Both conflicts share the same root cause: two parameters pulling in opposite directions with no mechanism to detect the contradiction at configuration time. This is a design gap we have not yet closed, though it points toward future work on conflict detection in the config resolver.

Teaching the system when to stop

One of the symptoms we kept seeing in longer debates was wasted rounds -- the committee circling arguments it had already resolved. For DEEP and EXHAUSTIVE tiers, we built an adaptive termination model that learns convergence from the debate itself.

The ConvergenceTracker in counsel/core/convergence.py uses a Beta-Binomial model with Bayesian updating:

Prior: Beta(1, 1) -- uniform, no initial bias toward convergence or divergence.

Each round: The tracker receives three signals: agreement_score (0-1, from crux stability), drift_distance (cosine distance from the drift monitor), and novelty_count (new points this round). A round is classified as convergent if all three conditions hold: agreement > 0.6, drift < 0.1, novelty < 3 new points.

Update: Convergent round increments alpha by 1. Productive round increments beta by 1. The posterior P(converged) = alpha / (alpha + beta).

Termination fires when two conditions are met simultaneously: (1) the posterior exceeds 0.85 (configurable), and (2) the last N rounds (configurable convergence_window, default 2) were all convergent.

The dual criterion matters. The posterior alone is sticky upward -- it could stay above 0.85 after several convergent rounds followed by a genuinely productive one. Requiring the last N rounds to also be convergent ensures termination only fires on sustained convergence, not merely historical likelihood.

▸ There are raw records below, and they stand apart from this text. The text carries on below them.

(** C8: a planned statement does what its plan says.  Outside a
    transaction, when a planned statement succeeds, each routed node was
    given one new connection, to its master unless the statement may read
    from slaves, on which, after the set-up, exactly the statements that
    the plan has for the node were run, in their order; these connections
    have been given back, there are no others, and the ones from before are
    untouched. *)
Theorem planned_statement_runs_plan stmt fromSlave run args c c' plan r
    (Hrun : (run = handleExec s stmt args /\ fromSlave = false) \/
            exists sel, stmt = StSelect sel /\ run = handleSelect s sel args /\ fromSlave = from_slave sel)
    (HI : Inv c) (Hout : isInTransaction c = false)
    (Hplan : BuildPlan (c_router c) (c_db c) stmt = Ok (plan, r)) (Hok : run c = (c', Ok tt)) :
  exists names new,
    Forall2 (fun i name => @at_ error string (Nodes (Plan_Rule plan)) i = Ok name) (RouteNodeIndexs plan) names /\
    NoDup names /\ c_conns c' = c_conns c ++ new /\ (bc_node <$> new) ≡ₚ names /\
    (~ computes stmt -> forall name l, RewrittenSqls plan !! name = Some l -> l <> [] -> name ∈ names) /\
    Forall (fun b => bc_open b = false /\ (fromSlave = false -> bc_slave b = false) /\
      exists setup, Forall is_setup setup /\
        bc_log b = setup ++ (statement args <$> default [] (RewrittenSqls plan !! bc_node b))) new.
Proof.
  (* the plan *)
  destruct (plan_statement_spec stmt c (inv_rules _ HI)) as [_ Hnd].
  assert (plan_statement stmt c = (set_router r c, Ok plan)) as Hst.
  { unfold plan_statement, bind, get, lift, modify, ret. by rewrite Hplan. }
  rewrite Hst in Hnd. destruct Hnd as (Hnd1 & Hnd2 & _).
  pose proof (moves_plan_statement stmt c) as Hf. rewrite Hst in Hf. cbn in Hf. set (c0 := set_router r c) in *.
  pose proof (owned_inv _ _ (Owned_frame _ _ _ (Inv_Owned _ HI) Hf)) as HI0.
  assert (isInTransaction c0 = false) as Hi0 by done.
  (* the round *)
  assert (exists c1 c2 c3 conns rs, getShardConns s fromSlave plan c0 = (c1, Ok (Some conns, None)) /\
    executeInMultiNodes conns (RewrittenSqls plan) args c1 = (c2, Ok rs) /\ same_conns c2 c3 /\ frame c2 c3 /\
    same_conns (closeShardConns conns false c3).1 c' /\ (~ computes stmt -> forall r, r ∈ rs -> is_Some r))
    as (c1 & c2 & c3 & conns & rs & Hget & Hexec & Hsame & Hf3 & Hclose & Hleft).
  { destruct Hrun as [[-> ->]|(sel & -> & -> & ->)].
    - edestruct (exec_round stmt args c c0 c' plan) as (? & ? & ? & ? & ? & ? & ? & ? & ? & ? & ?); try done.
      by do 5 eexists.
    - exact (select_round sel args c c0 c' plan Hst HI0 Hi0 Hnd1 Hnd2 Hok). }
  destruct (getShardConns_taken _ _ _ _ _ HI0 Hi0 Hnd1 Hnd2 Hget) as (names & new & Ht).
  pose proof (taken_final _ _ _ _ _ _ _ Ht args rs c2 c3 _ Hexec Hsame Hf3 eq_refl) as Hfin.
  exists names, (final plan args <$> new). split_and!; [apply Ht | apply Ht | by rewrite Hclose | | |].
  - rewrite <- list_fmap_compose. change (bc_node ∘ final plan args) with bc_node. by eapply taken_nodes.
  - intros Hn name l Hl Hne. pose proof (all_run _ _ _ _ _ _ _ Hexec (Hleft Hn) name l eq_refl Hl Hne) as Hd.
    rewrite (tf_dom _ _ _ _ _ _ _ Ht) in Hd. by apply elem_of_list_to_set in Hd.
  - apply Forall_fmap. eapply Forall_impl; [apply Ht|]. intros b [Hs Hv]. unfold compose. split_and!; [done | done |].
    by exists (bc_log b).
Qed.
End Sends.
(* ===== verification/GroupTheorems.v ===== *)
(** * Merging groups

    With GROUP BY the proxy merges the rows of a group one at a time into
    the first.  The result is the same as computing the functions over all
    the rows of the group at once. *)
From S2P Require Import Prelude Errors GoLib Wire Field Order Resultset ResultsetSort ResultBuild RouteLists.
From S2P Require Import SqlTypes Token Ast SelectMerge MergeTheorems.
From Stdlib Require Import SpecFloat Ascii.
Open Scope Z_scope.

(** ** The functions on integers *)
Definition agg (f : string) (zs : list Z) : Z :=
  if String.eqb f "max" then foldr Z.max (hd 0 zs) zs
  else if String.eqb f "min" then foldr Z.min (hd 0 zs) zs
  else i64 (foldl Z.add 0 zs).

Definition mergeable (f : string) : Prop := f ∈ ["count"; "sum"; "max"; "min"].

Lemma foldl_add_app a b : foldl Z.add 0 (a ++ b) = foldl Z.add 0 a + foldl Z.add 0 b.
Proof. rewrite foldl_app. apply foldl_add. Qed.

Lemma foldr_extremum (m : Z -> Z -> Z) (less : bool) a l :
  m = (if less then Z.min else Z.max) ->
  foldl m a l = foldr m a l.
Proof.
  intros ->. revert a. induction l as [|x l IH]; intros a; [done|]. cbn [foldl foldr]. rewrite IH.
  clear IH. destruct less; induction l as [|y l IH]; cbn [foldr]; lia.
Qed.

In QUICK and STANDARD tiers, this model is disabled (adaptive=False). Those tiers run fixed rounds for predictable cost, sacrificing early-stop capability. We have not yet tested the model under extreme configurations -- very high convergence thresholds with very low round budgets -- and its behavior there remains an open question.

Recommendations

Start from the closest template. Templates contribute +1.4 quality points over raw defaults. Even an imperfect domain match outperforms building from scratch because of internal parameter consistency.

Override 1-3 parameters, no more. Peak quality is at 3. Beyond that, conflict risk rises sharply. If you find yourself reaching for a fourth override, reconsider whether a different template would be a better starting point.

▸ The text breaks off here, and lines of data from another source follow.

(** ** Changes of the state *)
Definition set_chans (idle cache : list Conn) (d : DB) : DB :=
  mkDB (addr d) (user d) (password d) (db_name d) (state d) (maxConnNum d) (InitConnNum d) idle cache
    (channels d) (idle_closed d) (cache_closed d) (checkConn d) (lastPing d) (pushConnCount d) (popConnCount d) (next_id d).
Definition set_idle (idle : list Conn) (d : DB) : DB := set_chans idle (cacheConns d) d.
Definition set_cache (cache : list Conn) (d : DB) : DB := set_chans (idleConns d) cache d.
Definition set_open (channels idle_closed cache_closed : bool) (d : DB) : DB :=
  mkDB (addr d) (user d) (password d) (db_name d) (state d) (maxConnNum d) (InitConnNum d) (idleConns d) (cacheConns d)
    channels idle_closed cache_closed (checkConn d) (lastPing d) (pushConnCount d) (popConnCount d) (next_id d).
Definition set_counts (push pop : Z) (d : DB) : DB :=
  mkDB (addr d) (user d) (password d) (db_name d) (state d) (maxConnNum d) (InitConnNum d) (idleConns d) (cacheConns d)
    (channels d) (idle_closed d) (cache_closed d) (checkConn d) (lastPing d) push pop (next_id d).
Definition add_push (d : DB) : DB := set_counts (i64 (pushConnCount d + 1)) (popConnCount d) d.
Definition add_pop (d : DB) : DB := set_counts (pushConnCount d) (i64 (popConnCount d + 1)) d.
Definition set_check (checkConn : option Conn) (lastPing : Z) (next_id : nat) (d : DB) : DB :=
  mkDB (addr d) (user d) (password d) (db_name d) (state d) (maxConnNum d) (InitConnNum d) (idleConns d) (cacheConns d)
    (channels d) (idle_closed d) (cache_closed d) checkConn lastPing (pushConnCount d) (popConnCount d) next_id.
Definition set_state (state : Z) (d : DB) : DB :=
  mkDB (addr d) (user d) (password d) (db_name d) state (maxConnNum d) (InitConnNum d) (idleConns d) (cacheConns d)
    (channels d) (idle_closed d) (cache_closed d) (checkConn d) (lastPing d) (pushConnCount d) (popConnCount d) (next_id d).

(** [new(Conn)] *)
Definition new_Conn (timestamp : Z) (d : DB) : Conn * DB :=
  (mkConn (next_id d) timestamp, set_check (checkConn d) (lastPing d) (S (next_id d)) d).

(** ** What the environment answers to one step: the time, the outcome of
    the step's exchange with the server, if it has one, and whether
    [select] prefers [idleConns] when both channels are ready. *)
Record answer := mkAnswer { now : Z; net : option error; idle_first : bool }.

(** ** Goroutines *)

(** Where [closeConn] returns to. *)
Inductive after : Type :=
| KFree                     (* BackendConn.Close, PushConn *)
| KLoop                     (* GetConnFromCache, with co = nil *)
| KError (e : error)        (* return nil, err *)
| KDrain.                   (* DB.Close *)

Inductive goroutine : Type :=
| Free
(* PopConn *)
| PopConn
| CacheLoop | CacheRecv | CachePopped (co : option Conn) | CachePing (co : option Conn)
| IdleSelect | IdlePopped | IdleNew | IdlePing (co : Conn)
| SelectPopped (co : option Conn) | SelectPing (co : option Conn)
| Reuse (co : Conn)
| Holding (co : Conn)
| Failed (e : error)
(* closeConn, closeConnNotAdd, addIdleConn *)
| CloseConn (co : option Conn) (k : after)
| AddIdle (k : after) | IdleGet (co : Conn) (k : after) | IdleSend (co : Conn) (k : after)
(* PushConn *)
| PushConn (co : option Conn) (err : option error) | PushGet (co : Conn) (err : option error) | PushSend (co : Conn)
(* DB.Close *)
| CloseStart | CloseCache | CloseDrain | CloseIdle
| Panicked (p : panic).

Definition return_to (k : after) : goroutine :=
  match k with KFree => Free | KLoop => CacheLoop | KError e => Failed e | KDrain => CloseDrain end.

Definition expired (a : answer) (co : Conn) : bool := PingPeroid <? i64 (now a - pushTimestamp co).

(** A receive: blocks on an open empty channel, [nil] from a closed one. *)
Definition receive (l : list Conn) (closed : bool) : option (option Conn * list Conn) :=
  match l with
  | co :: l => Some (Some co, l)
  | [] => if closed then Some (None, []) else None
  end.

Definition send_on_closed : goroutine := Panicked (PRuntime "send on closed channel").

(** One step of a goroutine; [None] when it has to wait, or has ended. *)
Definition step (a : answer) (g : goroutine) (d : DB) : option (goroutine * DB) :=
  match g with
  | PopConn => Some (if channels d then CacheLoop else Failed ErrDatabaseClose, d)
  | CacheLoop => Some (if (0 <? length (cacheConns d))%nat then CacheRecv else IdleSelect, d)
  | CacheRecv =>
      match receive (cacheConns d) (cache_closed d) with
      | Some (co, l) => Some (CachePopped co, set_cache l d)
      | None => None
      end
  | CachePopped co => Some (CachePing co, add_pop d)
  | CachePing None => Some (CacheLoop, d)
  | CachePing (Some co) =>
      Some (if expired a co then match net a with None => Reuse co | Some _ => CloseConn (Some co) KLoop end
            else Reuse co, d)
  | IdleSelect =>
      match receive (idleConns d) (idle_closed d), receive (cacheConns d) (cache_closed d) with
      | None, None => None
      | Some (_, l), None => Some (IdlePopped, set_idle l d)
      | None, Some (co, l) => Some (SelectPopped co, set_cache l d)
      | Some (_, l), Some (co, l') =>
          Some (if idle_first a then (IdlePopped, set_idle l d) else (SelectPopped co, set_cache l' d))
      end
  | IdlePopped => Some (IdleNew, add_pop d)
  | IdleNew =>
      match net a with
      | None => let '(co, d) := new_Conn (now a) d in Some (IdlePing co, d)
      | Some e => Some (CloseConn None (KError e), d)
      end
  | IdlePing co =>
      Some (match net a with None => Reuse co | Some _ => CloseConn (Some co) (KError ErrBadConn) end, d)
  | SelectPopped co => Some (SelectPing co, add_pop d)
  | SelectPing None => Some (Failed ErrConnIsNil, d)
  | SelectPing (Some co) =>
      Some (if expired a co
            then match net a with None => Reuse co | Some _ => CloseConn (Some co) (KError ErrBadConn) end
            else Reuse co, d)
  | Reuse co => Some (match net a with None => Holding co | Some e => CloseConn (Some co) (KError e) end, d)
  | CloseConn co k => Some (match co with Some co => IdleGet co k | None => AddIdle k end, add_push d)
  | AddIdle k => let '(co, d) := new_Conn 0 d in Some (IdleGet co k, d)
  | IdleGet co k => Some (if channels d then IdleSend co k else return_to k, d)
  | IdleSend co k =>
      Some (if idle_closed d then (send_on_closed, d)
            else if Z.of_nat (length (idleConns d)) <? maxConnNum d
                 then (return_to k, set_idle (idleConns d ++ [co]) d)
                 else (return_to k, d))
  | PushConn co err => Some (match co with Some co => PushGet co err | None => AddIdle KFree end, add_push d)
  | PushGet co err =>
      Some (if channels d then match err with Some _ => IdleGet co KFree | None => PushSend co end else Free, d)
  | PushSend co =>
      Some (if cache_closed d then (send_on_closed, d)
            else if Z.of_nat (length (cacheConns d)) <? maxConnNum d
                 then (Free, set_cache (cacheConns d ++ [mkConn (conn_id co) (now a)]) d)
                 else (IdleGet (mkConn (conn_id co) (now a)) KFree, d))
  | CloseStart =>
      Some (if channels d then (CloseCache, set_open false (idle_closed d) (cache_closed d) d) else (Free, d))
  | CloseCache =>
      Some (if cache_closed d then (Panicked (PRuntime "close of closed channel"), d)
            else (CloseDrain, set_open (channels d) (idle_closed d) true d))
  | CloseDrain =>
      match receive (cacheConns d) (cache_closed d) with
      | Some (Some co, l) => Some (CloseConn (Some co) KDrain, set_cache l d)
      | Some (None, _) => Some (CloseIdle, d)
      | None => None
      end
  | CloseIdle =>
      Some (if idle_closed d then (Panicked (PRuntime "close of closed channel"), d)
            else (Free, set_open (channels d) true (cache_closed d) d))
  | Free | Holding _ | Failed _ | Panicked _ => None
  end.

Phase guidance first. At +41%, it is the single highest-leverage configuration change. A 2-3 sentence instruction in the attack or diverge phase outperforms every other individual knob.

Use cost tiers instead of manual round tuning. Selecting DEEP gives you pre-calibrated rounds, model tiers, budget caps, and adaptive termination in one move.

Leave token budgets alone. They produced the smallest quality improvement and are the most likely to conflict with phase guidance. Override them only when you observe truncated outputs.

Open questions

The optimal override count of 3 is an average across four domains. The right number for security reviews may differ from investment analyses -- our 120-debate sample is large enough to see the curve but not large enough to decompose it by domain with confidence. Quality evaluation, even with blinded multi-rater scoring and an alpha of 0.81, retains inherent subjectivity.

The non-monotonic curve also raises a design question we have not answered: should the system warn users when they are approaching or crossing the cliff? Detecting parameter conflicts at configuration time is tractable for the two patterns we identified, but the general case -- arbitrary interactions between five override categories -- is harder.

And then there is the termination model's convergence threshold. We set it at 0.85 across both DEEP and EXHAUSTIVE tiers, but there is no strong reason it should be the same for both. An EXHAUSTIVE debate with a $15 budget cap can afford more rounds of verification. A tier-dependent threshold might be the right next step.

The clearest takeaway is also the simplest: pick a good template, write sharp phase guidance, and resist the urge to configure everything. The system already has well-calibrated defaults. The best results come from steering it, not rebuilding it.